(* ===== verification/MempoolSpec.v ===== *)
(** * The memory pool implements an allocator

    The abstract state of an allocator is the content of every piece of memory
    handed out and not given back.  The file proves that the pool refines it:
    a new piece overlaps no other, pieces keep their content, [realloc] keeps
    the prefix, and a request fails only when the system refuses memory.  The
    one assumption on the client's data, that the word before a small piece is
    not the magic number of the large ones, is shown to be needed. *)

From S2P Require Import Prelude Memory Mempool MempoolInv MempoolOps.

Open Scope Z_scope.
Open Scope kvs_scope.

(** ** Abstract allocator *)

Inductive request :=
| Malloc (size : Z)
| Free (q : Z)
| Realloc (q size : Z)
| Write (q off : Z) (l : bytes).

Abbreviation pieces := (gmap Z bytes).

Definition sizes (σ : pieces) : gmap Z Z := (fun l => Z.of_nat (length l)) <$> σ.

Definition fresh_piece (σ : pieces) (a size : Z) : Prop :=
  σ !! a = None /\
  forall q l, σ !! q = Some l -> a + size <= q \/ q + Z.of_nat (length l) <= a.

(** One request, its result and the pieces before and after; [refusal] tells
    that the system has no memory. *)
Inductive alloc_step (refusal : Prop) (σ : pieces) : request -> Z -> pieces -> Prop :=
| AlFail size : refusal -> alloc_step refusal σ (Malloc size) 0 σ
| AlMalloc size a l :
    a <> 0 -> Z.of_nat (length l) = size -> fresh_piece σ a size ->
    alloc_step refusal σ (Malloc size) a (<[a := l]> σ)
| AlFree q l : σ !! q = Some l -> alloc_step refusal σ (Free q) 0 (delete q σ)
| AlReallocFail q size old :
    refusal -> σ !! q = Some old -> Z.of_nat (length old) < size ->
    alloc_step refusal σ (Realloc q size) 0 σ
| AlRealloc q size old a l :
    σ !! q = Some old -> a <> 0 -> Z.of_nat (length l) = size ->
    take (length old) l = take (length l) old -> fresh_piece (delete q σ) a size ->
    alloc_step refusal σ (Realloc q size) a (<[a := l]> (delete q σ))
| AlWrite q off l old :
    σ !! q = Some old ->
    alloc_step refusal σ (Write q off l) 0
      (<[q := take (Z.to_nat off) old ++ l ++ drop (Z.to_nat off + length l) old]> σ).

------------

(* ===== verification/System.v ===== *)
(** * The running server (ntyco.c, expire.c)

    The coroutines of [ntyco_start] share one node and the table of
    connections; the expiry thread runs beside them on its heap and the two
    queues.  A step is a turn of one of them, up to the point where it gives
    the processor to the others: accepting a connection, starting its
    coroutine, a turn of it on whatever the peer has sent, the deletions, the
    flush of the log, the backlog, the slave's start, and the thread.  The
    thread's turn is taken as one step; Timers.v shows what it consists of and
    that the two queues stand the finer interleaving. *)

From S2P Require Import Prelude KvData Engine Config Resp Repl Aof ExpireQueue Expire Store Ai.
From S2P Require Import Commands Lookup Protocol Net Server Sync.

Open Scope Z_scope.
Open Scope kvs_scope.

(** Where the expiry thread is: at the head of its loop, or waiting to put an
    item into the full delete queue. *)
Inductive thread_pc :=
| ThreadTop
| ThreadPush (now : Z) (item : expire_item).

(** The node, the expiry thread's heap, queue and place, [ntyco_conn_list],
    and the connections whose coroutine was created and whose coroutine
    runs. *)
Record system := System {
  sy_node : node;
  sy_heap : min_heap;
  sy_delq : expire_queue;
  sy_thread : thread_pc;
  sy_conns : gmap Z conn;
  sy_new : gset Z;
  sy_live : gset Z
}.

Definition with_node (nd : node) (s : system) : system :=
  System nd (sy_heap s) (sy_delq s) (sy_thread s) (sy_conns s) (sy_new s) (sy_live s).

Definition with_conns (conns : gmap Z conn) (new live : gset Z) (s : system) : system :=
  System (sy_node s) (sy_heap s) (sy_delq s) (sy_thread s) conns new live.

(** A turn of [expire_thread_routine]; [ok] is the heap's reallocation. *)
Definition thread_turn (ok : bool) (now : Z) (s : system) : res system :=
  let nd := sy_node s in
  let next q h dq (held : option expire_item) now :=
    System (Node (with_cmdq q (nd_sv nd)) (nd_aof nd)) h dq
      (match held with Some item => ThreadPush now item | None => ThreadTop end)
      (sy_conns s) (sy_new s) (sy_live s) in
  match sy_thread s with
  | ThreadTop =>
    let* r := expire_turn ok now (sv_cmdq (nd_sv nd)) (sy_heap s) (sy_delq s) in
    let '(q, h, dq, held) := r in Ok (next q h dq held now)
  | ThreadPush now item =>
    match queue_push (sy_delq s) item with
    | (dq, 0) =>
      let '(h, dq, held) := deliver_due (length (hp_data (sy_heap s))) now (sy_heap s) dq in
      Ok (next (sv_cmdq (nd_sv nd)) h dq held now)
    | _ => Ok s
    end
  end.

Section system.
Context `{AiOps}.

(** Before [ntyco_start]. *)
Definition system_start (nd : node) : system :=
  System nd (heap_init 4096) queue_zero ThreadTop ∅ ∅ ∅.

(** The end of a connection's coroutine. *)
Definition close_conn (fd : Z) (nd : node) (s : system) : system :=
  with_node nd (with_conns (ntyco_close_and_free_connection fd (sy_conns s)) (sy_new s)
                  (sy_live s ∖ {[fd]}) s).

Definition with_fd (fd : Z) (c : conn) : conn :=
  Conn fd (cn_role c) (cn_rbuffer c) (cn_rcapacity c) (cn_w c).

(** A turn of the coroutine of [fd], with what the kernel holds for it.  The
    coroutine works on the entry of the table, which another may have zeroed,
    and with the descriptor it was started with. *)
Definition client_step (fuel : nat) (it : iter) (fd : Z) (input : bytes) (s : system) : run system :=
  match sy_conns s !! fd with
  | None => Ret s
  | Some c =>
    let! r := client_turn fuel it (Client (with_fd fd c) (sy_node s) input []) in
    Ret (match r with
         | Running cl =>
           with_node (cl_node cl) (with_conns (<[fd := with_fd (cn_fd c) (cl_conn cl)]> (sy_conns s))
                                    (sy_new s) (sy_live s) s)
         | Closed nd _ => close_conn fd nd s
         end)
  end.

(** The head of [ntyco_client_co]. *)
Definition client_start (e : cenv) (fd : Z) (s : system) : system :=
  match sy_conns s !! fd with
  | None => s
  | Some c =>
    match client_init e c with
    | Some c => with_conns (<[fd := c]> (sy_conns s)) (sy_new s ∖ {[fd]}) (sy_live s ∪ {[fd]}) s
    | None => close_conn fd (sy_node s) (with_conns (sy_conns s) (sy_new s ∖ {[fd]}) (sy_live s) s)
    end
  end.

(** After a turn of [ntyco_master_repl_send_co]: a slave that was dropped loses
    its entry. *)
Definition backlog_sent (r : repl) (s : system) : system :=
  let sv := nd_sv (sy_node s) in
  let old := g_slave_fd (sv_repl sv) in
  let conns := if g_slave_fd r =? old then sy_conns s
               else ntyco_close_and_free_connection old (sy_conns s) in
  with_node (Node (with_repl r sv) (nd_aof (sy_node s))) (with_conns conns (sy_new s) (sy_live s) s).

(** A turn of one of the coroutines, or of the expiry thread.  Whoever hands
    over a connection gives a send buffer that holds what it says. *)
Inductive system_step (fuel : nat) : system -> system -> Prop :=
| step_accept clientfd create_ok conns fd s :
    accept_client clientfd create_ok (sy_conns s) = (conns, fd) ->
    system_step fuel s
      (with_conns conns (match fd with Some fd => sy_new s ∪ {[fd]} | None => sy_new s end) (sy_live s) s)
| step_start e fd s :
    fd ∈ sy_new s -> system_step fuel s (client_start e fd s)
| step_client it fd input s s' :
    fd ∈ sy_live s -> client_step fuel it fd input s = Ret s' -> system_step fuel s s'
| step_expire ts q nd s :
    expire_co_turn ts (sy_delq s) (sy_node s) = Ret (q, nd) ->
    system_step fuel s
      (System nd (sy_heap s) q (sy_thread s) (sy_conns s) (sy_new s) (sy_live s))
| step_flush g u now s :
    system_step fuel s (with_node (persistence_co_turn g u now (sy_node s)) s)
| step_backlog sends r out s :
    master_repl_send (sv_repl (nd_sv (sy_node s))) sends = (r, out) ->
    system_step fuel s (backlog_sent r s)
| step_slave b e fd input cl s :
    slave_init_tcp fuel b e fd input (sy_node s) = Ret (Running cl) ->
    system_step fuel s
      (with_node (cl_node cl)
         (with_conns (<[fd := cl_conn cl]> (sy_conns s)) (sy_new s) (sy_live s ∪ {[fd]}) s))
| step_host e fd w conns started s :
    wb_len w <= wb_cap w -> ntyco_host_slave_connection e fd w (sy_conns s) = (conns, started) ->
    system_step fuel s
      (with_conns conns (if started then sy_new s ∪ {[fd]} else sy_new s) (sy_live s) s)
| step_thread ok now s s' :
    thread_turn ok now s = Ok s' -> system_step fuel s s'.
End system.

------------

◆ Task brief
Search the listing above for "Inductive" and copy every line that holds it.

◆ Written response
Inductive request :=
Inductive alloc_step (refusal : Prop) (σ : pieces) : request -> Z -> pieces -> Prop :=
Inductive thread_pc :=
Inductive system_step (fuel : nat) : system -> system -> Prop :=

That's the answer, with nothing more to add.